• What to work on:
Go through the listing below and output exactly the line with "read_feedback_settings Y root fs = (Ok", the line with "assert (st' <>", and each line between; omit the rest.

• Records for this task:
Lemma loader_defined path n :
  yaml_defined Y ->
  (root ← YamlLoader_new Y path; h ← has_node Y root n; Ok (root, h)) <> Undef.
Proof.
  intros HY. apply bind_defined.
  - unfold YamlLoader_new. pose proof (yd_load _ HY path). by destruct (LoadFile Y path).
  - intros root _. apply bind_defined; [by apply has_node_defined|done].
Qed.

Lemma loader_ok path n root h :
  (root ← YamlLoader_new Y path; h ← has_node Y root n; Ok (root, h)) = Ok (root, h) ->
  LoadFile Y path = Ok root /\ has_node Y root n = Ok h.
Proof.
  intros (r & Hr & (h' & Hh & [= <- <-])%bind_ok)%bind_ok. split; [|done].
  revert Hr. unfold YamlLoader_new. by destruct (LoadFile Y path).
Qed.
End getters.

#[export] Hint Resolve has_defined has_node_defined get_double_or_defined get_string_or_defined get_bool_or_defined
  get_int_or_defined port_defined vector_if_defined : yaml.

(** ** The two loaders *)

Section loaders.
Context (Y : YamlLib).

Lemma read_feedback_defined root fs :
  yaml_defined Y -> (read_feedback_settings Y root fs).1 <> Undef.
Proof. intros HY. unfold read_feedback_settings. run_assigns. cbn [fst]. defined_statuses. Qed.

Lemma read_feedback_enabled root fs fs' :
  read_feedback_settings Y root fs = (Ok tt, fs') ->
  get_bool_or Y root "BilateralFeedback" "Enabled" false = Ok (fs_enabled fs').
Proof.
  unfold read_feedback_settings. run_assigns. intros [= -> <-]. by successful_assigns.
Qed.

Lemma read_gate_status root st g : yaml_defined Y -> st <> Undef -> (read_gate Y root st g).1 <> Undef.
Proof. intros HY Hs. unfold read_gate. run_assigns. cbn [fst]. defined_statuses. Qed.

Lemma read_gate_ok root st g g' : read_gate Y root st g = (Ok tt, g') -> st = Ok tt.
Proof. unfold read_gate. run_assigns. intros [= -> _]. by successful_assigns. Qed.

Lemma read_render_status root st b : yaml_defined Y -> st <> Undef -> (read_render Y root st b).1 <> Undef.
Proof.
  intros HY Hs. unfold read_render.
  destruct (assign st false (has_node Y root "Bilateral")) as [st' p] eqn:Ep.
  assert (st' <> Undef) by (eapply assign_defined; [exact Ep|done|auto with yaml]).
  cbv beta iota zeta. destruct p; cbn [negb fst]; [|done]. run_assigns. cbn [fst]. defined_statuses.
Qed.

• Output for this exercise:
  read_feedback_settings Y root fs = (Ok tt, fs') ->
  get_bool_or Y root "BilateralFeedback" "Enabled" false = Ok (fs_enabled fs').
Proof.
  unfold read_feedback_settings. run_assigns. intros [= -> <-]. by successful_assigns.
Qed.

Lemma read_gate_status root st g : yaml_defined Y -> st <> Undef -> (read_gate Y root st g).1 <> Undef.
Proof. intros HY Hs. unfold read_gate. run_assigns. cbn [fst]. defined_statuses. Qed.

Lemma read_gate_ok root st g g' : read_gate Y root st g = (Ok tt, g') -> st = Ok tt.
Proof. unfold read_gate. run_assigns. intros [= -> _]. by successful_assigns. Qed.

Lemma read_render_status root st b : yaml_defined Y -> st <> Undef -> (read_render Y root st b).1 <> Undef.
Proof.
  intros HY Hs. unfold read_render.
  destruct (assign st false (has_node Y root "Bilateral")) as [st' p] eqn:Ep.
  assert (st' <> Undef) by (eapply assign_defined; [exact Ep|done|auto with yaml]).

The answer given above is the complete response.